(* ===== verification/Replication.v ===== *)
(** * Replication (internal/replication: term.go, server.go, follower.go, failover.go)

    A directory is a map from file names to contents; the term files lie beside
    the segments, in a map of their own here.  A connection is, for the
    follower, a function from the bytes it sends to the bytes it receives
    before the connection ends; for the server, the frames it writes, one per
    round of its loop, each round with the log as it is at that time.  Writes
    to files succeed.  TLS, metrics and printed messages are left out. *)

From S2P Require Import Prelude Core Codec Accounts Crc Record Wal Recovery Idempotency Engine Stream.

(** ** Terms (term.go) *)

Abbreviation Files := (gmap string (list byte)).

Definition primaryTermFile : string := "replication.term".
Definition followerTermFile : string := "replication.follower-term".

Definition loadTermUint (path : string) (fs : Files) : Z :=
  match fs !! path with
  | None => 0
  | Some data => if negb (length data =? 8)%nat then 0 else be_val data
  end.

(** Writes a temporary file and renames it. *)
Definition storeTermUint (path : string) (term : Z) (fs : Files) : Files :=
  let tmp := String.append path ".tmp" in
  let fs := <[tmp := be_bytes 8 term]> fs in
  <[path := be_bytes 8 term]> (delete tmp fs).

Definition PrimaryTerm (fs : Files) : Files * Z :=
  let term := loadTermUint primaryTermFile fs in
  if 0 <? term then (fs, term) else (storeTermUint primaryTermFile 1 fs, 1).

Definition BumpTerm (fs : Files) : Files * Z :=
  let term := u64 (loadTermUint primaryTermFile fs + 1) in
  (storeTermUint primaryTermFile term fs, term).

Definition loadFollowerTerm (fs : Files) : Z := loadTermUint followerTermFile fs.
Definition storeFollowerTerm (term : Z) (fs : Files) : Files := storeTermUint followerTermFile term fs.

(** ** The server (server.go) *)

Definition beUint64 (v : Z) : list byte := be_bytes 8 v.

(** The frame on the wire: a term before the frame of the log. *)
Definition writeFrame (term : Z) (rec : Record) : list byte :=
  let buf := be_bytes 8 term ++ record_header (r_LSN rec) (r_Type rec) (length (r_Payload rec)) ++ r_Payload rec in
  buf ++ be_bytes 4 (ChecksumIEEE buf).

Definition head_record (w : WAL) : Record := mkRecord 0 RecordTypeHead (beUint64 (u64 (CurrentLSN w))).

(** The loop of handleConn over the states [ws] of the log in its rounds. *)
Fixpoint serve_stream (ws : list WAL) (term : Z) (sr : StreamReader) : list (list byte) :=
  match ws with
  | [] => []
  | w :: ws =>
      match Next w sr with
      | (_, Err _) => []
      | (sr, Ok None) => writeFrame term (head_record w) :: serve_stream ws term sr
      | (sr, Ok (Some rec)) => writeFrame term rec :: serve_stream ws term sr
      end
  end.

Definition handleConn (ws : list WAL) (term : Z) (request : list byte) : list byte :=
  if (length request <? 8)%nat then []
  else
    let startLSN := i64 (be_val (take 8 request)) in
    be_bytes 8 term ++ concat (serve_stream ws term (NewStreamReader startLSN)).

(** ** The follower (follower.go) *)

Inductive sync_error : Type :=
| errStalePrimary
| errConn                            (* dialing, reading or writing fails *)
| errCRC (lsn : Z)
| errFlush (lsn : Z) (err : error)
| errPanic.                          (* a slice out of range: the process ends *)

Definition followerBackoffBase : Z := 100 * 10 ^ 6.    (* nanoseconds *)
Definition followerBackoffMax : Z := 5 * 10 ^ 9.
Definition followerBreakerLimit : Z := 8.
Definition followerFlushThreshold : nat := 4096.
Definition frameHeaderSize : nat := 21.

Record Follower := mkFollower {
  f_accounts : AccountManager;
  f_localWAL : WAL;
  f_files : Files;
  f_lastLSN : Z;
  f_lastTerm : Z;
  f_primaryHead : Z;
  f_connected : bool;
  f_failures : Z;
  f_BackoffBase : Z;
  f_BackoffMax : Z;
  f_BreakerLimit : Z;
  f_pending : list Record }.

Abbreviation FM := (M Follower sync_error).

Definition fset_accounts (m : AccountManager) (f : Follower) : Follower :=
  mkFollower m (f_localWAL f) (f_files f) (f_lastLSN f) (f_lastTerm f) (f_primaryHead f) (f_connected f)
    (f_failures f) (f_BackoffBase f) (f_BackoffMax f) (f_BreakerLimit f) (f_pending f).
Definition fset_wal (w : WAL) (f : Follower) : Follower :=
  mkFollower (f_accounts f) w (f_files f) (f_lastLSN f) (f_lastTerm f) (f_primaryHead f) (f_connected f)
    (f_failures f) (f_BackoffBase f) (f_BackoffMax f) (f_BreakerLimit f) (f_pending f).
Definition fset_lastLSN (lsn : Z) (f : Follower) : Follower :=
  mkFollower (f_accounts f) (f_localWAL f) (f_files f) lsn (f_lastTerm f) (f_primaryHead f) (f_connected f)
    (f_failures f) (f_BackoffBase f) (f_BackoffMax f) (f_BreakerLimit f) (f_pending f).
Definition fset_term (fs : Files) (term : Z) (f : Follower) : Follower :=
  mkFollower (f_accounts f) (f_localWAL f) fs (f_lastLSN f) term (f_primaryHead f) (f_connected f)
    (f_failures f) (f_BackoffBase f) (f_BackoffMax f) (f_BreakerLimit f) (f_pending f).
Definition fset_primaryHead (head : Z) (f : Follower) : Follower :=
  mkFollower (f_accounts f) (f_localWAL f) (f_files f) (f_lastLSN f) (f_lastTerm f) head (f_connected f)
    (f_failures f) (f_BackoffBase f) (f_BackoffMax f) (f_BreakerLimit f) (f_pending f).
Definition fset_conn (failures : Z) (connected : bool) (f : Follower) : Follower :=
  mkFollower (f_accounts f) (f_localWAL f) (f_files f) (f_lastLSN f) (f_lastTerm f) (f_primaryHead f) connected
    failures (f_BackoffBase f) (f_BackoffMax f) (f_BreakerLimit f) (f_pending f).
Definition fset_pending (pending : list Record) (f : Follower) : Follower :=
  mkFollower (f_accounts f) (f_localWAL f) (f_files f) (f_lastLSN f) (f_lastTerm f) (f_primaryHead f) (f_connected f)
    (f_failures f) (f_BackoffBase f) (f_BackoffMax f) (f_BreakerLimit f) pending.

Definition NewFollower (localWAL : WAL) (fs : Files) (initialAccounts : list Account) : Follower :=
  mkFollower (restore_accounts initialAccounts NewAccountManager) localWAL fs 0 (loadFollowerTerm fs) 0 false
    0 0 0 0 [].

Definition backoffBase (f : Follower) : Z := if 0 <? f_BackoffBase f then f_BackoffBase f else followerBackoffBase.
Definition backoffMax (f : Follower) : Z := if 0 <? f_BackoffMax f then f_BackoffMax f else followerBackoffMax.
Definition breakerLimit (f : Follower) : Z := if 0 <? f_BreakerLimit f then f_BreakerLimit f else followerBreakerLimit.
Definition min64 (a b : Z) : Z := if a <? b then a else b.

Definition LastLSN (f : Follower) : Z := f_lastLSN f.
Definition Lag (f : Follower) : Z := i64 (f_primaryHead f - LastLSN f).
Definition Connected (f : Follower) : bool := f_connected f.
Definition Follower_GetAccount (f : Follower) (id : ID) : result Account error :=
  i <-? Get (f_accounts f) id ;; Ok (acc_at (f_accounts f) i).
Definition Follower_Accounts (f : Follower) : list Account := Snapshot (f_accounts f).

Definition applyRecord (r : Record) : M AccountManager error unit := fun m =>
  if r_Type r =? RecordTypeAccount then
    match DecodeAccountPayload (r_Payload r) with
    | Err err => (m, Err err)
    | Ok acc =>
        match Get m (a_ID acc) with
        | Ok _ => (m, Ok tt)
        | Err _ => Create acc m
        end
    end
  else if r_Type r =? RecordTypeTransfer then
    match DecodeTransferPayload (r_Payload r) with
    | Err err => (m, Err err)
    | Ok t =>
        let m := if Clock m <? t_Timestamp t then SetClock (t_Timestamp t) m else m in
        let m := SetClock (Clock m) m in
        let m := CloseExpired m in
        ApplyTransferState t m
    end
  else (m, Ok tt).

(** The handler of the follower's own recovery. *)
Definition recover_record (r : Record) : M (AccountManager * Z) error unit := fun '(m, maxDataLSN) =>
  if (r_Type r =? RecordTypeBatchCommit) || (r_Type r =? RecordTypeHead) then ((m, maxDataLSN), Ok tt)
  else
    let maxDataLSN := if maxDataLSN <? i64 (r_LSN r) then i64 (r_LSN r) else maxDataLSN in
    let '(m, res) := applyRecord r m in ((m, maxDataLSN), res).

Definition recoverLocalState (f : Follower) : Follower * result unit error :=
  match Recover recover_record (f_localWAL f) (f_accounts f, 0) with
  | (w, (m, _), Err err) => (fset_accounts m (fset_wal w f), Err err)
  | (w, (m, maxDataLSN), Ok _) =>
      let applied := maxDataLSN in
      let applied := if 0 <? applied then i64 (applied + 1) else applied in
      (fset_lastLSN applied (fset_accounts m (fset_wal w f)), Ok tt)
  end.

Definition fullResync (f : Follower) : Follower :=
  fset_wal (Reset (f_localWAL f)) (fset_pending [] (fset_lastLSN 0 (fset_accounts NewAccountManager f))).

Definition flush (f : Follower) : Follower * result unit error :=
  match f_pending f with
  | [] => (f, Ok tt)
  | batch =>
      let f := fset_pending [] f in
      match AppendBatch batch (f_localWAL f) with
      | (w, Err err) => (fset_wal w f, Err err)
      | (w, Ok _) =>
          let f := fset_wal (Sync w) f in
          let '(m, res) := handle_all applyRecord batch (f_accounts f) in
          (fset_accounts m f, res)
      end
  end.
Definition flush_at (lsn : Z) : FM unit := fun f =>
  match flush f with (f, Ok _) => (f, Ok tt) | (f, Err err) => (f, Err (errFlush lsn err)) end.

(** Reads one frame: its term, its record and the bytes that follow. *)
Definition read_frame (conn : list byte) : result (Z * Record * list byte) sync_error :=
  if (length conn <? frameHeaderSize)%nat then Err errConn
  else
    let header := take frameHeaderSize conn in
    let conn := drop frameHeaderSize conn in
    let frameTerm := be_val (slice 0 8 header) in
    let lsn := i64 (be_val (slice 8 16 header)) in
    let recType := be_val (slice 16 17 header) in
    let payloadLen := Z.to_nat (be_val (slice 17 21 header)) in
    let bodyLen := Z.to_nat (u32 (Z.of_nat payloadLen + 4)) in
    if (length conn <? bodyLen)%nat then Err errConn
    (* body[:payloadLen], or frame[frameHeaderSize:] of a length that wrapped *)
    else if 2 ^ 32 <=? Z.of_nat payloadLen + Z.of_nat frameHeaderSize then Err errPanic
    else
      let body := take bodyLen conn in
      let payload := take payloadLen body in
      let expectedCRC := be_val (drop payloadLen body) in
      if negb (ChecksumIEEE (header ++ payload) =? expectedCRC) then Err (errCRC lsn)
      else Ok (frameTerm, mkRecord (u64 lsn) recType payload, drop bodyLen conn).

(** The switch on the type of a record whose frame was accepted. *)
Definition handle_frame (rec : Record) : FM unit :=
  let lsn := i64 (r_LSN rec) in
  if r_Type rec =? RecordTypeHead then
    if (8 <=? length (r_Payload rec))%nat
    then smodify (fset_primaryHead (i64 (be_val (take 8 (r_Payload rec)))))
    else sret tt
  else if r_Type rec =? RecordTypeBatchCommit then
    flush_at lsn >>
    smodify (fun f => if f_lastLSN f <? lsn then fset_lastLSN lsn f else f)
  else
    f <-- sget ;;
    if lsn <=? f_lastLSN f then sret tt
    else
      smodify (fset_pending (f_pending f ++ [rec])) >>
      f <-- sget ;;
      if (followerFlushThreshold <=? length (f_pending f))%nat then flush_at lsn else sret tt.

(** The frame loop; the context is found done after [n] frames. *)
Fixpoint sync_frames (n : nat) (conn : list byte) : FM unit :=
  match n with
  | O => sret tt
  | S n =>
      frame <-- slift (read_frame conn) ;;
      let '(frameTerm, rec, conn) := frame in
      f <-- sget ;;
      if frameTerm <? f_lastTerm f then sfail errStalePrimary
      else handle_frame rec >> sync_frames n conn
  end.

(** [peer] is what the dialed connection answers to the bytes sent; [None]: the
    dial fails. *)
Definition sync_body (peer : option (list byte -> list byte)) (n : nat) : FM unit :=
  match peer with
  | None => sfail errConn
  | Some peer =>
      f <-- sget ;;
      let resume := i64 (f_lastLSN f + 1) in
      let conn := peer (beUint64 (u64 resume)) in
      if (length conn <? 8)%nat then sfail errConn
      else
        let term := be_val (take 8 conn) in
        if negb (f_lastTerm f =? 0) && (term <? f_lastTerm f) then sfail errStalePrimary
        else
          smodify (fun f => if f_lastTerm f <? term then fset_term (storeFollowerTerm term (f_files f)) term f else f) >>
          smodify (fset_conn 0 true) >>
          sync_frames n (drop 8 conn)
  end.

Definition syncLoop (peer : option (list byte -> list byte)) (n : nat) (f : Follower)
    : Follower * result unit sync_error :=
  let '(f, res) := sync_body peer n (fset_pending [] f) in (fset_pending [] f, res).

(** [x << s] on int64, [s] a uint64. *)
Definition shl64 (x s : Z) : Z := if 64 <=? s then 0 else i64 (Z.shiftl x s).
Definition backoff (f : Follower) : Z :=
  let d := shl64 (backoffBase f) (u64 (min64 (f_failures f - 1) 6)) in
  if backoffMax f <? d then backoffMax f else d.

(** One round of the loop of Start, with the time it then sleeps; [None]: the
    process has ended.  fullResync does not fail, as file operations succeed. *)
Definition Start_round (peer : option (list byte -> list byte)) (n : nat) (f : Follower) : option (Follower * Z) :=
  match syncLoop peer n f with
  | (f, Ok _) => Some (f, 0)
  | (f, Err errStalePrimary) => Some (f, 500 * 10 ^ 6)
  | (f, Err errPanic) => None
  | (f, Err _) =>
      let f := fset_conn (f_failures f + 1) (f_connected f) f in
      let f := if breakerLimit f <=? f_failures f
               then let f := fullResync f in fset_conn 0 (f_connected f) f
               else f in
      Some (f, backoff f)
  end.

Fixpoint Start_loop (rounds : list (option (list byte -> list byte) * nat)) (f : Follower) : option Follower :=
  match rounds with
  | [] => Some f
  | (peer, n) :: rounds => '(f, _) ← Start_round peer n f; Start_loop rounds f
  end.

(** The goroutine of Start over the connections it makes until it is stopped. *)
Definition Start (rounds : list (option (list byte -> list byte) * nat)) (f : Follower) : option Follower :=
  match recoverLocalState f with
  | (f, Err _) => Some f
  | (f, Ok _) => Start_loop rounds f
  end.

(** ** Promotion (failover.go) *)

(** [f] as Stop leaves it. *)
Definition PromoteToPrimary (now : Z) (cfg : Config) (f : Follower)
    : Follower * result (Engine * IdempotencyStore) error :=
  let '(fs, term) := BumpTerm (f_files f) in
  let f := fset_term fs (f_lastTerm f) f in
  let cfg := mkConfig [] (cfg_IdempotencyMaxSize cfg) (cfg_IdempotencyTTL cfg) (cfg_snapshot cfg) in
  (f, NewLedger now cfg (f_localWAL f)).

PROBLEM TO SOLVE
Using the data above, reproduce exactly the lines between those holding "Definition primaryTermFile : string" and "<[path := be_bytes", inclusive, and no others.

WRITTEN REPLY
Definition primaryTermFile : string := "replication.term".
Definition followerTermFile : string := "replication.follower-term".

Definition loadTermUint (path : string) (fs : Files) : Z :=
  match fs !! path with
  | None => 0
  | Some data => if negb (length data =? 8)%nat then 0 else be_val data
  end.

(** Writes a temporary file and renames it. *)
Definition storeTermUint (path : string) (term : Z) (fs : Files) : Files :=
  let tmp := String.append path ".tmp" in
  let fs := <[tmp := be_bytes 8 term]> fs in
  <[path := be_bytes 8 term]> (delete tmp fs).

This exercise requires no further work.